[Records from a data collection]
***

(* ===== verification/Telemetry.v ===== *)
(** * QUERY_TELEMETRY (src/driver/blackhole.c, TtIoctlQueryTelemetry)

    Scales the firmware tags to the Linux hwmon units. *)
From S2P Require Import Prelude Platform Frame Trace Abi PciConfig Blackhole.

Definition telem_put (f : string) (v : Z) (out : list Z) : list Z :=
  sput tenstorrent_query_telemetry_out f v out.
Definition telem_present (bit : Z) (out : list Z) : list Z :=
  telem_put "present" (Z.lor (sget tenstorrent_query_telemetry_out "present" out) bit) out.

(** 16.16 fixed-point degrees to milli-degrees, as INT32. *)
Definition temp_mc (raw : Z) : Z := wrap32 (Z.shiftr (raw * 1000) 16).

Section telemetry.
Context {P : Platform}.

(** A primary tag with an optional limit tag that is read only when the
    primary is present. *)
Definition telem_pair (tag : Z) (f : string) (scale : Z → Z) (bit : Z)
    (tagMax : Z) (fMax : string) (scaleMax : Z → Z) (out : list Z) : M (list Z) :=
  r ← TtBhTagPresent tag;
  if negb r.1 then mret out
  else
    let out := telem_present bit (telem_put f (scale r.2) out) in
    m ← TtBhTagPresent tagMax;
    mret (if (m.1 : bool) then telem_put fMax (scaleMax m.2) out else out).

(** [if (TtBhTagPresent(Context, tag, &out.f)) out.present |= bit]: the field is
    written (with 0) even when the tag is absent. *)
Definition telem_single (tag : Z) (f : string) (bit : Z) (out : list Z) : M (list Z) :=
  r ← TtBhTagPresent tag;
  let out := telem_put f r.2 out in
  mret (if (r.1 : bool) then telem_present bit out else out).

(** Two tags that make a 64-bit value, high word first. *)
Definition telem_wide (tagHi tagLo : Z) (f : string) (bit : Z) (out : list Z) : M (list Z) :=
  hi ← TtBhTagPresent tagHi;
  if negb hi.1 then mret out
  else
    lo ← TtBhTagPresent tagLo;
    if negb lo.1 then mret out
    else mret (telem_present bit (telem_put f (Z.lor (wrap64 (Z.shiftl hi.2 32)) lo.2) out)).

Definition query_telemetry_out : M (list Z) :=
  let milli raw := wrap32 (raw * 1000) in
  let micro raw := wrap32 (raw * 1000000) in
  let out := szero tenstorrent_query_telemetry_out in
  out ← telem_pair 11 "temp_input_mc" temp_mc TT_TELEM_PRESENT_TEMP 56 "temp_max_mc" milli out;
  out ← telem_pair 6 "vcore_input_mv" id TT_TELEM_PRESENT_VCORE
          9 "vcore_max_mv" (λ raw, Z.land (Z.shiftr raw 16) 0xFFFF) out;
  out ← telem_pair 8 "curr_input_ma" milli TT_TELEM_PRESENT_CURRENT 55 "curr_max_ma" milli out;
  out ← telem_pair 7 "power_input_uw" micro TT_TELEM_PRESENT_POWER 64 "power_max_uw" micro out;
  out ← telem_single 41 "fan_rpm" TT_TELEM_PRESENT_FAN out;
  out ← telem_single 14 "aiclk_mhz" TT_TELEM_PRESENT_AICLK out;
  out ← telem_single 15 "axiclk_mhz" TT_TELEM_PRESENT_AXICLK out;
  out ← telem_single 16 "arcclk_mhz" TT_TELEM_PRESENT_ARCCLK out;
  out ← telem_single 32 "heartbeat" TT_TELEM_PRESENT_HEARTBEAT out;
  out ← telem_single 60 "therm_trip_count" TT_TELEM_PRESENT_THERMTRIP out;
  out ← telem_single 28 "fw_bundle_ver" TT_TELEM_PRESENT_FW_BUNDLE out;
  out ← telem_wide 61 62 "asic_id" TT_TELEM_PRESENT_ASIC_ID out;
  telem_wide 1 2 "serial" TT_TELEM_PRESENT_SERIAL out.

(** [WdfRequestRetrieveOutputBuffer(Request, n, &buffer, &length)] followed by
    the copy of [n] bytes to offset 0 (the debug and telemetry handlers). *)
Definition complete_fixed (Request : Z) (out : list Z) (n : Z) : M NTSTATUS :=
  q ← gets (req_state Request);
  if negb (NT_SUCCESS (WdfRequestRetrieveOutputBuffer (rq_OutLength q) n)) || (rq_OutLength q <? n)
  then mret STATUS_ACCESS_VIOLATION
  else
    write_output Request 0 out;;
    WdfRequestSetInformation Request n;;
    mret STATUS_SUCCESS.

Definition TtIoctlQueryTelemetry (Request : Z) : M NTSTATUS :=
  bh ← gets (IsBlackhole ∘ w_id);
  valid ← gets (TelemetryValid ∘ w_telem);
  if negb bh || negb valid then mret STATUS_NOT_SUPPORTED
  else
    out ← query_telemetry_out;
    complete_fixed Request out (c_sizeof tenstorrent_query_telemetry_out).
End telemetry.

(** ** Footprints *)
Section frames.
Context {P : Platform}.

Lemma telem_pair_frame t f s b tm fm sm o : Steps (Frame [COs; CTrace]) (telem_pair t f s b tm fm sm o).
Proof. unfold telem_pair. frame_walk. Qed.
#[local] Hint Resolve telem_pair_frame : frames.
Lemma telem_single_frame t f b o : Steps (Frame [COs; CTrace]) (telem_single t f b o).
Proof. unfold telem_single. frame_walk. Qed.
#[local] Hint Resolve telem_single_frame : frames.
Lemma telem_wide_frame h l f b o : Steps (Frame [COs; CTrace]) (telem_wide h l f b o).
Proof. unfold telem_wide. frame_walk. Qed.
#[local] Hint Resolve telem_wide_frame : frames.
Lemma query_telemetry_out_frame : Steps (Frame [COs; CTrace]) (query_telemetry_out).
Proof. unfold query_telemetry_out. frame_walk. Qed.
#[local] Hint Resolve query_telemetry_out_frame : frames.
Lemma complete_fixed_frame r o n : Steps (Frame [CReqs]) (complete_fixed r o n).
Proof. unfold complete_fixed. frame_walk. Qed.
#[local] Hint Resolve complete_fixed_frame : frames.
Lemma TtIoctlQueryTelemetry_frame r : Steps (Frame [COs; CTrace; CReqs]) (TtIoctlQueryTelemetry r).
Proof. unfold TtIoctlQueryTelemetry. frame_walk. Qed.
#[local] Hint Resolve TtIoctlQueryTelemetry_frame : frames.
End frames.
#[export] Hint Resolve telem_pair_frame telem_single_frame telem_wide_frame
  query_telemetry_out_frame complete_fixed_frame TtIoctlQueryTelemetry_frame : frames.

(** ** Events *)
Section events.
Context {P : Platform}.

Lemma telem_pair_emits t f s b tm fm sm o : Steps (Emits [KSync; KHw]) (telem_pair t f s b tm fm sm o).
Proof. unfold telem_pair. emits_walk. Qed.
#[local] Hint Resolve telem_pair_emits : emits.
Lemma telem_single_emits t f b o : Steps (Emits [KSync; KHw]) (telem_single t f b o).
Proof. unfold telem_single. emits_walk. Qed.
#[local] Hint Resolve telem_single_emits : emits.
Lemma telem_wide_emits h l f b o : Steps (Emits [KSync; KHw]) (telem_wide h l f b o).
Proof. unfold telem_wide. emits_walk. Qed.
#[local] Hint Resolve telem_wide_emits : emits.
Lemma query_telemetry_out_emits : Steps (Emits [KSync; KHw]) (query_telemetry_out).
Proof. unfold query_telemetry_out. emits_walk. Qed.
#[local] Hint Resolve query_telemetry_out_emits : emits.
Lemma complete_fixed_emits r o n : Steps (Emits []) (complete_fixed r o n).
Proof. unfold complete_fixed. emits_walk. Qed.
#[local] Hint Resolve complete_fixed_emits : emits.
Lemma TtIoctlQueryTelemetry_emits r : Steps (Emits [KSync; KHw]) (TtIoctlQueryTelemetry r).
Proof. unfold TtIoctlQueryTelemetry. emits_walk. Qed.
#[local] Hint Resolve TtIoctlQueryTelemetry_emits : emits.
End events.
#[export] Hint Resolve telem_pair_emits telem_single_emits telem_wide_emits
  query_telemetry_out_emits complete_fixed_emits TtIoctlQueryTelemetry_emits : emits.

***

TASK DETAILS -> Taking the entries above, print exactly the lines starting at the line with "out ← telem_pair 8" and ending at the line with "n, &buffer, &length)] followed by", both included.

SOLUTION TO THE PROBLEM ->
  out ← telem_pair 8 "curr_input_ma" milli TT_TELEM_PRESENT_CURRENT 55 "curr_max_ma" milli out;
  out ← telem_pair 7 "power_input_uw" micro TT_TELEM_PRESENT_POWER 64 "power_max_uw" micro out;
  out ← telem_single 41 "fan_rpm" TT_TELEM_PRESENT_FAN out;
  out ← telem_single 14 "aiclk_mhz" TT_TELEM_PRESENT_AICLK out;
  out ← telem_single 15 "axiclk_mhz" TT_TELEM_PRESENT_AXICLK out;
  out ← telem_single 16 "arcclk_mhz" TT_TELEM_PRESENT_ARCCLK out;
  out ← telem_single 32 "heartbeat" TT_TELEM_PRESENT_HEARTBEAT out;
  out ← telem_single 60 "therm_trip_count" TT_TELEM_PRESENT_THERMTRIP out;
  out ← telem_single 28 "fw_bundle_ver" TT_TELEM_PRESENT_FW_BUNDLE out;
  out ← telem_wide 61 62 "asic_id" TT_TELEM_PRESENT_ASIC_ID out;
  telem_wide 1 2 "serial" TT_TELEM_PRESENT_SERIAL out.

(** [WdfRequestRetrieveOutputBuffer(Request, n, &buffer, &length)] followed by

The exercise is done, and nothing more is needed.